### Problem:
Produce word for word the lines of the data below running from the one that has "after a run" to the one that has "run of any variant", inclusive, and no others.
Information supplied Start Marker
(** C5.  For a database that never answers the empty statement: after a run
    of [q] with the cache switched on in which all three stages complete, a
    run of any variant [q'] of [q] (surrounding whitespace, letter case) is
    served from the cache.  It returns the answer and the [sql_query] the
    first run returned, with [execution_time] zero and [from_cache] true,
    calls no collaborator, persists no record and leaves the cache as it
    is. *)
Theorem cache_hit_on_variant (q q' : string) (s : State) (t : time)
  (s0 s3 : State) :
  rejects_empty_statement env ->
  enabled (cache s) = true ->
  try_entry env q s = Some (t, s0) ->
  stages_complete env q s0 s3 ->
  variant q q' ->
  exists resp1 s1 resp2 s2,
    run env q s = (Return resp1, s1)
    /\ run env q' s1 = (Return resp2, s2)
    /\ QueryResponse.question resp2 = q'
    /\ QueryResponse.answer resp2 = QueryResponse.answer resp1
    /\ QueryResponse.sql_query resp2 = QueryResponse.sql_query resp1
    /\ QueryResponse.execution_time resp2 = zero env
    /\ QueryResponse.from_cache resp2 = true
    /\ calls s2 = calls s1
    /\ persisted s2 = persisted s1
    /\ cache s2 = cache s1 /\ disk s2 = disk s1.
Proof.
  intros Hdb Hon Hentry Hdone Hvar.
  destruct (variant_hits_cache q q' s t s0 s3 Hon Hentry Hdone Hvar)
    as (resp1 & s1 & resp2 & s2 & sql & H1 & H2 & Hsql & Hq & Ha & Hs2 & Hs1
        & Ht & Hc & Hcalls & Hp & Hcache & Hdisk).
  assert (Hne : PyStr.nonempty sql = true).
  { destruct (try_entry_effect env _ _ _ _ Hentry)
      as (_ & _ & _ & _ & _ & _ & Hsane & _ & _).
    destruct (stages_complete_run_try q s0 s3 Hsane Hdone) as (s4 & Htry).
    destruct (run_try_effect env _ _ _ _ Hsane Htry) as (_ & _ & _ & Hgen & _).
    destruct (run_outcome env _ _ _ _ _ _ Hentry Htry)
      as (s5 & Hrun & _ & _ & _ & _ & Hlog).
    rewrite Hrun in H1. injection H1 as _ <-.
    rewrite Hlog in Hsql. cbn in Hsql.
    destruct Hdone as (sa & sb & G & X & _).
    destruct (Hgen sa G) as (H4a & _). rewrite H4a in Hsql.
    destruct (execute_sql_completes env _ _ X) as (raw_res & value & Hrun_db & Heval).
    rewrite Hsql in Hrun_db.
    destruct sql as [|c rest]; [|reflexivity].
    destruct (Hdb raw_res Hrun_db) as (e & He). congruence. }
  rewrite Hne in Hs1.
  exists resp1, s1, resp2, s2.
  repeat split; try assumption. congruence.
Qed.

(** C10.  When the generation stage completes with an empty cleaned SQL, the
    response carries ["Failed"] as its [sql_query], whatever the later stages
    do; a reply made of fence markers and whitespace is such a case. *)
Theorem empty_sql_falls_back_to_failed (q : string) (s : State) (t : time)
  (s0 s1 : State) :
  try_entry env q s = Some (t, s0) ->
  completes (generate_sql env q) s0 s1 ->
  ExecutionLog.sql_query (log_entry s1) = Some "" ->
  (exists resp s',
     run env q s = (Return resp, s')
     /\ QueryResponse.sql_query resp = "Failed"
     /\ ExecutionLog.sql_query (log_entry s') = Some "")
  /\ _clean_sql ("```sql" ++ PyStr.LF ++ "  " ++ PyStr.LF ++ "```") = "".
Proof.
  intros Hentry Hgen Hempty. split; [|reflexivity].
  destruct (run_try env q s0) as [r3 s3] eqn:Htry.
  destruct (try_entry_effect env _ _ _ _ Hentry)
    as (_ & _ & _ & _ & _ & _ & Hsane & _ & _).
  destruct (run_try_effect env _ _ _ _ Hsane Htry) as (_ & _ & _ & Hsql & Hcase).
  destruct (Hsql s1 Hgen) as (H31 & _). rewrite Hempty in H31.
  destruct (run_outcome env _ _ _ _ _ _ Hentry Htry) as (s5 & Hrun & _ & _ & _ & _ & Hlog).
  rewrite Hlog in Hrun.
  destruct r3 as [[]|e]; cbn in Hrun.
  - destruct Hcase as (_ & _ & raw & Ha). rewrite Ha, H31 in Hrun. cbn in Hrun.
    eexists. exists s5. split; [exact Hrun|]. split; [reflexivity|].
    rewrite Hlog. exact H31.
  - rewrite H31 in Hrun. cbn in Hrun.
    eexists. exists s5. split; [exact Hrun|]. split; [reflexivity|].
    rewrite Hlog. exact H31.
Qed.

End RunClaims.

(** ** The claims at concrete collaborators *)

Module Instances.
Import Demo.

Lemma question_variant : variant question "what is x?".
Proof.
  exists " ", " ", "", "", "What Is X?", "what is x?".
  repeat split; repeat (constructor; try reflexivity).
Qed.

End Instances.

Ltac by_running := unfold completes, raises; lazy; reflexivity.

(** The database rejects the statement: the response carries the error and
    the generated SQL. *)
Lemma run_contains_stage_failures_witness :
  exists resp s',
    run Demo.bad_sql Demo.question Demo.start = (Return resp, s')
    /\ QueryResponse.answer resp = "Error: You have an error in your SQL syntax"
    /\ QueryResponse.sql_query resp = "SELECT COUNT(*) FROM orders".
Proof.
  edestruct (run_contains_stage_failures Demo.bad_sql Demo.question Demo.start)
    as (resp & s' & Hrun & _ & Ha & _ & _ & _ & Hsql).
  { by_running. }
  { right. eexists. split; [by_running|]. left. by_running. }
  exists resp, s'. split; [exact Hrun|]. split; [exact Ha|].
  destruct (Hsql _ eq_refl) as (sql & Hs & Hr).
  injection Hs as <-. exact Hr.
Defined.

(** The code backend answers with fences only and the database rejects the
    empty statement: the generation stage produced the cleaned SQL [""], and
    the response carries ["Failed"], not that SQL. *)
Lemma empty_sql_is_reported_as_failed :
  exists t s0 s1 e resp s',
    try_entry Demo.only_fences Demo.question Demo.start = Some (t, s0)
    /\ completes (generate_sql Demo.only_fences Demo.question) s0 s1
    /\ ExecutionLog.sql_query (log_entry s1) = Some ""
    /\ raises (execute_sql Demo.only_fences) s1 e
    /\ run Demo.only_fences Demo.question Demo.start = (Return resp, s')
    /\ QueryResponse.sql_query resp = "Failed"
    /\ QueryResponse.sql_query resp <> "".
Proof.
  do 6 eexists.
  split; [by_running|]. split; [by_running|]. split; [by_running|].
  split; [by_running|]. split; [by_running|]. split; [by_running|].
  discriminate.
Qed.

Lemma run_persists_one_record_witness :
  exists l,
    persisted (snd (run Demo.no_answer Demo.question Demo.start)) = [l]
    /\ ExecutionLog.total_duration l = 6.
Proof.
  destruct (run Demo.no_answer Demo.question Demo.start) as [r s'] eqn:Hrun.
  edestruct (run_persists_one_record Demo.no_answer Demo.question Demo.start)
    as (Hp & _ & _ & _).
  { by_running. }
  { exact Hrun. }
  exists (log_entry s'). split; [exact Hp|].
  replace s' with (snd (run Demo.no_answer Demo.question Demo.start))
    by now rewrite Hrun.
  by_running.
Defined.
Information supplied End Marker
Information supplied Start Marker
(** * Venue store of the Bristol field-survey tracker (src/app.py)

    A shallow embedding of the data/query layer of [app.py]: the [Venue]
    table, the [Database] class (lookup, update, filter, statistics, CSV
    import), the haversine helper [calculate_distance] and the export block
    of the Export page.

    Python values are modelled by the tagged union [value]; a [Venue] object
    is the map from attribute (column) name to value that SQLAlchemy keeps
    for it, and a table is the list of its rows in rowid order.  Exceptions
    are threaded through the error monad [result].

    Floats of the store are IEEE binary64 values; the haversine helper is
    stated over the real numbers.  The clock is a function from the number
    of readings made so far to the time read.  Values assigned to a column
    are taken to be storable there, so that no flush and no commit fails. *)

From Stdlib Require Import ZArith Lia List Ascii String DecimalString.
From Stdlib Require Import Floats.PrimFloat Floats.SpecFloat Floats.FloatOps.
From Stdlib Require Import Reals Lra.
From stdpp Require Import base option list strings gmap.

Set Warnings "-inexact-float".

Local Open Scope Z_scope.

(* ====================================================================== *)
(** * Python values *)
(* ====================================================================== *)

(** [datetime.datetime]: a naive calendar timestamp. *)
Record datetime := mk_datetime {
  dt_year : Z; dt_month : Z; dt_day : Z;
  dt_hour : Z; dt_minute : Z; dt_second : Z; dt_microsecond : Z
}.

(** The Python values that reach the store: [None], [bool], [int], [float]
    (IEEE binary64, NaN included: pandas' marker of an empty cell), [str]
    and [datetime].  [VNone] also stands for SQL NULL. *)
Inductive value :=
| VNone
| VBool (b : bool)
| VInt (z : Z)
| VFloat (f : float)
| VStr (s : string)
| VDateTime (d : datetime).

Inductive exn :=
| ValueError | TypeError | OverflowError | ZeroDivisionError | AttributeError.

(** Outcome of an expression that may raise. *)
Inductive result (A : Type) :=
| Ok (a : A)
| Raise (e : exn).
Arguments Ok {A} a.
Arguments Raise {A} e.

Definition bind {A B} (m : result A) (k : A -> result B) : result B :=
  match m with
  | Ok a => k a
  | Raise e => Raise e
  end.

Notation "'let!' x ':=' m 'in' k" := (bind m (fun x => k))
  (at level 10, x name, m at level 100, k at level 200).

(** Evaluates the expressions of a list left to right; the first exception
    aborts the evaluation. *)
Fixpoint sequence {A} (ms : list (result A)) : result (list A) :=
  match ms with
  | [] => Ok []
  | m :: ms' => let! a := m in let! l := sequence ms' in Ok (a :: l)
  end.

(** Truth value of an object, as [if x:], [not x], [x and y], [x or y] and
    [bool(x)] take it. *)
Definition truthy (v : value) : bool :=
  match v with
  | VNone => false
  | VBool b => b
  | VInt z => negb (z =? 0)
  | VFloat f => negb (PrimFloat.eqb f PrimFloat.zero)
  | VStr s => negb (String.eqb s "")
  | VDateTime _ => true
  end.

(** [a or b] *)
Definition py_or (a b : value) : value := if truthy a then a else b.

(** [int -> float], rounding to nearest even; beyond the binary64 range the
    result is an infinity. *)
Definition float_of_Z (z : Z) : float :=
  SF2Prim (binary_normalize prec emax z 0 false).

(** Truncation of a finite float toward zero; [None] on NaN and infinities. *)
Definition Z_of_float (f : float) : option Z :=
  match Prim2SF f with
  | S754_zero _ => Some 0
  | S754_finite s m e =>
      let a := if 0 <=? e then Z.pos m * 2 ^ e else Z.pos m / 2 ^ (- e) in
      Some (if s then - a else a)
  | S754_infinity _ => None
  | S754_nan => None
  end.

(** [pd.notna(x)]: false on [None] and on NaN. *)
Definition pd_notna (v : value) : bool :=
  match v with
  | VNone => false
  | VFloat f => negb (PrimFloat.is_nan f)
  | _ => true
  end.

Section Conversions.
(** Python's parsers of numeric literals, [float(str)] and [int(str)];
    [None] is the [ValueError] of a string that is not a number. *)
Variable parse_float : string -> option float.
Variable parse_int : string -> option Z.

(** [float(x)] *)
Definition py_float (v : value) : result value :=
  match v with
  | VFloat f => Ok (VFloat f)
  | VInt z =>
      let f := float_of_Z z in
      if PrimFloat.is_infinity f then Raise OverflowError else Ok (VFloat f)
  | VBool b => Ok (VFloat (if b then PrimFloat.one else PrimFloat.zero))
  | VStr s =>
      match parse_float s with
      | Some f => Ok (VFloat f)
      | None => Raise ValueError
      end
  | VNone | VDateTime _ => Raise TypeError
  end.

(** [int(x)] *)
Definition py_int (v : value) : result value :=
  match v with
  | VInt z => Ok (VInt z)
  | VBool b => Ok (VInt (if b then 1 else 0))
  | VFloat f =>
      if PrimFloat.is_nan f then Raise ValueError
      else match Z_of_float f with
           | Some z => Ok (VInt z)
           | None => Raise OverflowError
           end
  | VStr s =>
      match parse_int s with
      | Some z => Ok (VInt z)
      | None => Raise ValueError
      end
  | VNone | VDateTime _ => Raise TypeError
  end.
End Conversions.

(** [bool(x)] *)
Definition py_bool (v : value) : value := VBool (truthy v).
Information supplied End Marker
Information supplied Start Marker
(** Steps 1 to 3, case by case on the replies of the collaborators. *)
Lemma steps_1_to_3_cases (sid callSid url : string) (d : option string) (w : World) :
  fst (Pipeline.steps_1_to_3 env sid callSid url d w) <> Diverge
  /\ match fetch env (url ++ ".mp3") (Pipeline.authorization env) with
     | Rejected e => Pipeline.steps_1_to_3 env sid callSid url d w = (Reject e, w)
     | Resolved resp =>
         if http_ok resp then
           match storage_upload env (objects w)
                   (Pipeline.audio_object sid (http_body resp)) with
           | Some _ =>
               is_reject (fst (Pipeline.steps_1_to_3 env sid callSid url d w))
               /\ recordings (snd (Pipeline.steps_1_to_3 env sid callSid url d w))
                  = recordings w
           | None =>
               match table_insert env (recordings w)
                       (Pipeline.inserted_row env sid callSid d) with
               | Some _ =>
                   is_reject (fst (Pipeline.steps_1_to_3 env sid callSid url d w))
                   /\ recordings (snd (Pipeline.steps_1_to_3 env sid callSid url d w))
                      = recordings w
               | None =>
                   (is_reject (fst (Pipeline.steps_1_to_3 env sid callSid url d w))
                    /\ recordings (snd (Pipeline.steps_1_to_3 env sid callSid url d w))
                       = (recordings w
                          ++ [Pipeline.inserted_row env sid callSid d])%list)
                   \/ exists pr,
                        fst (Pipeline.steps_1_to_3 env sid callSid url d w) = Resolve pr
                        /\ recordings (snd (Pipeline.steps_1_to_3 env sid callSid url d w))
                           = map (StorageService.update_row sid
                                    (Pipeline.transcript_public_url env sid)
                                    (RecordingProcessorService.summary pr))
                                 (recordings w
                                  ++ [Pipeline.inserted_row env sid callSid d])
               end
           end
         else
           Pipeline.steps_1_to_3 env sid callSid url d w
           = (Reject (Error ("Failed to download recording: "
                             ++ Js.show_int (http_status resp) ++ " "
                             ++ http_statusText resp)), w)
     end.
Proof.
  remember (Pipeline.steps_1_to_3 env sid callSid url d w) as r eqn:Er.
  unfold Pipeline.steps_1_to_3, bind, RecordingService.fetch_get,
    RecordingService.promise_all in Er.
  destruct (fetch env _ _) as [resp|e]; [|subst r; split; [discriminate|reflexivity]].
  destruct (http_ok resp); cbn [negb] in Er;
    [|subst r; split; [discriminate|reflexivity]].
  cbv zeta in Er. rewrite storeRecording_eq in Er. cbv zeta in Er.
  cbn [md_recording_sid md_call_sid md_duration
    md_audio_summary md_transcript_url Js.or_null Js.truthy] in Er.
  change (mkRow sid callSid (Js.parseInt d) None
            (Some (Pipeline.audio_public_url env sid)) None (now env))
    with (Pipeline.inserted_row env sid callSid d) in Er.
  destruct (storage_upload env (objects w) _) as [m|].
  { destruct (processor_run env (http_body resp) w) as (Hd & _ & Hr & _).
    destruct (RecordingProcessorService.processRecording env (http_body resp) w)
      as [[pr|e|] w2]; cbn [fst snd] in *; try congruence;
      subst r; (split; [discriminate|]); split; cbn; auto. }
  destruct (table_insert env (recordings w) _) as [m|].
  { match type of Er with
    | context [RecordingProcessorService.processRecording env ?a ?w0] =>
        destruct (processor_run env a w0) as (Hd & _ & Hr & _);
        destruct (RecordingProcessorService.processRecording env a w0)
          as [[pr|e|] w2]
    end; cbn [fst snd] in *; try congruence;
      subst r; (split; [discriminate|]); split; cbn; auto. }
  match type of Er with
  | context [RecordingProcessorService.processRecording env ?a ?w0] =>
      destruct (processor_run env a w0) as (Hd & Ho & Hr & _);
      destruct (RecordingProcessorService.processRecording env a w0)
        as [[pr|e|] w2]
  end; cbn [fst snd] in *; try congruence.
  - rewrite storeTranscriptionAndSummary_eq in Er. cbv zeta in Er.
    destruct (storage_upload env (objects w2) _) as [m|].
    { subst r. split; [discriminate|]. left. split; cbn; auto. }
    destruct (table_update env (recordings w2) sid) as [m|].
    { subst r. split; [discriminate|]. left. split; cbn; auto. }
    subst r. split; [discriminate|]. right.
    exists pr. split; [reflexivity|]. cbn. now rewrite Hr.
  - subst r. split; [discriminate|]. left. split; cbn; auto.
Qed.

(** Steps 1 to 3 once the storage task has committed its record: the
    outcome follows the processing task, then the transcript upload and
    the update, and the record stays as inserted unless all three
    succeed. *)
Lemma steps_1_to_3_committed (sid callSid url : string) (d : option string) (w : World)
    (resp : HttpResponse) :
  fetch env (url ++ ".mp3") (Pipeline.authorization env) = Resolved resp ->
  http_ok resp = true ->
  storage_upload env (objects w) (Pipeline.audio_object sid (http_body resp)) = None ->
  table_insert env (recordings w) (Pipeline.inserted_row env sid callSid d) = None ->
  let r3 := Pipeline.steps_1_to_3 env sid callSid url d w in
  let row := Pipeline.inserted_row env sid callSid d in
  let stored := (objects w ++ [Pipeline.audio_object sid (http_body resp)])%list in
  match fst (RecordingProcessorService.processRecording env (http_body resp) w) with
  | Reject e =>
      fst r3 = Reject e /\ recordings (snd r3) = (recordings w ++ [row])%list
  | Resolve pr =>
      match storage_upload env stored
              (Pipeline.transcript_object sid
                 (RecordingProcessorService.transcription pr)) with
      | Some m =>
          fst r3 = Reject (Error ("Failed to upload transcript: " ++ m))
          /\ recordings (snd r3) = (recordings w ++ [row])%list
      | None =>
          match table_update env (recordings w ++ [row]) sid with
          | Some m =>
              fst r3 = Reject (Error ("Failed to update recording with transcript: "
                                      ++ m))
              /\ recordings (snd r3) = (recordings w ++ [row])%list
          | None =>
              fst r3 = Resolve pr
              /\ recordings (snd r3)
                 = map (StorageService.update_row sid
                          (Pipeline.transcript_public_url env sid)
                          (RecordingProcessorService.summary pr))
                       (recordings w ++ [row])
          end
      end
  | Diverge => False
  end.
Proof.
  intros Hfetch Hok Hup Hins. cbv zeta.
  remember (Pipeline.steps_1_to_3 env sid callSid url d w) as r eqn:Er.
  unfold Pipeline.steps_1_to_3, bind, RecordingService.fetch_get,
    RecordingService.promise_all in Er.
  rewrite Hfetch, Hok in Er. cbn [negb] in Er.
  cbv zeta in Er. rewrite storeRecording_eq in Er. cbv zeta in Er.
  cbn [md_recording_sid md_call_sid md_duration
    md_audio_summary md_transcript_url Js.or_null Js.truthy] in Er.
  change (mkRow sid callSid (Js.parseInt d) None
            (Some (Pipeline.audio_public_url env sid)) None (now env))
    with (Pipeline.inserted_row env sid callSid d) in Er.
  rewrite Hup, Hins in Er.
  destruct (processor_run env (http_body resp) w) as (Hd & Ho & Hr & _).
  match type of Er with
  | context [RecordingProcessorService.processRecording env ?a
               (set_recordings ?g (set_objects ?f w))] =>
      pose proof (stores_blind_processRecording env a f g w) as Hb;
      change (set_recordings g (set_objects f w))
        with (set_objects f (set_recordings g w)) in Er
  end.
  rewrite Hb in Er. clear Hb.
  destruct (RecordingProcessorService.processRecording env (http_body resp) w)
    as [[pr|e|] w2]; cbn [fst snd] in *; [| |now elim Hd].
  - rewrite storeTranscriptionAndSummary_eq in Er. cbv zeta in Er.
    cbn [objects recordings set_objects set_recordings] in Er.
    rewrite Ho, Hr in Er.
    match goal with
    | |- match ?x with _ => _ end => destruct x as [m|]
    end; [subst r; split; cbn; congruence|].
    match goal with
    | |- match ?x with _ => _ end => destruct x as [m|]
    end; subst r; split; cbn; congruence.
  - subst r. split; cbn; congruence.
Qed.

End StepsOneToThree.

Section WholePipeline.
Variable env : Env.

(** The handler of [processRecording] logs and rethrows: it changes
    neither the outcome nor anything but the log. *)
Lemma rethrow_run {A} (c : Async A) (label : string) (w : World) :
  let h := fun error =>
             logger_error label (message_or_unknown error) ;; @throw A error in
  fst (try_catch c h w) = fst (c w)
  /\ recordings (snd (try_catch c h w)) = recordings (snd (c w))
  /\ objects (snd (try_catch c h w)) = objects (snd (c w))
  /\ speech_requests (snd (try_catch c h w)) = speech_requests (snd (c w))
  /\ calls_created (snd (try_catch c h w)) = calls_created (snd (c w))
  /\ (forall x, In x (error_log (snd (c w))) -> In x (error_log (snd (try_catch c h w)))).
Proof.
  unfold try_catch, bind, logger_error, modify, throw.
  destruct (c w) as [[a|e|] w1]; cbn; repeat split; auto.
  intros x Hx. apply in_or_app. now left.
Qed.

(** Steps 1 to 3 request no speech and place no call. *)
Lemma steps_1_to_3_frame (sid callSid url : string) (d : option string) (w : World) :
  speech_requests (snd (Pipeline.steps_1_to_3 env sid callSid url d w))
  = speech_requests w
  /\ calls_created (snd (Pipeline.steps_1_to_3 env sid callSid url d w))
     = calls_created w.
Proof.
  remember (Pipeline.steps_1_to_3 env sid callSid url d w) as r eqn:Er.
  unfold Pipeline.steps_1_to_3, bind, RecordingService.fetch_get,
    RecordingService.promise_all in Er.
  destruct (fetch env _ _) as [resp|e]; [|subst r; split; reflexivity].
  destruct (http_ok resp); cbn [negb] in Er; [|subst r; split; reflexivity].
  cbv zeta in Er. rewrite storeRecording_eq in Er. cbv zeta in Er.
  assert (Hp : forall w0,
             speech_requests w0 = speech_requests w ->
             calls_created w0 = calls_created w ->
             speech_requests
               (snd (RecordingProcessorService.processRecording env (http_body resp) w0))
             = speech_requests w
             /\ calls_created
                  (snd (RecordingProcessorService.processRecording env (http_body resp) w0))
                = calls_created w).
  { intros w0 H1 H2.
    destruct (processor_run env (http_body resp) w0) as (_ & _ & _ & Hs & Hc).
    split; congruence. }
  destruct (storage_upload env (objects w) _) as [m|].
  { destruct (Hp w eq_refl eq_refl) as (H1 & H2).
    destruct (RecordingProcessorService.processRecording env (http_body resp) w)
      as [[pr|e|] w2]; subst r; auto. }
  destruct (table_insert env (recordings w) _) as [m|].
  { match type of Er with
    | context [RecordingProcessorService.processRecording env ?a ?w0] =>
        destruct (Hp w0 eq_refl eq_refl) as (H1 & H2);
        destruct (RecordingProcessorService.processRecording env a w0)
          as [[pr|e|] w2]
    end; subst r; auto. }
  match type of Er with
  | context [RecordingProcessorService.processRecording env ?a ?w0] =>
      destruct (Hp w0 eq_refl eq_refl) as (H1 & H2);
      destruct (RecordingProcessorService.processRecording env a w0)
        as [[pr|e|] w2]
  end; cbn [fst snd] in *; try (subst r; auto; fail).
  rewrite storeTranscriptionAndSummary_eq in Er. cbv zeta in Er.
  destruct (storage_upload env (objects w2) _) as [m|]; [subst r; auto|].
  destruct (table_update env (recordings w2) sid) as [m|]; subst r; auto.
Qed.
Information supplied End Marker
### Written answer:
(** C5.  For a database that never answers the empty statement: after a run
    of [q] with the cache switched on in which all three stages complete, a
    run of any variant [q'] of [q] (surrounding whitespace, letter case) is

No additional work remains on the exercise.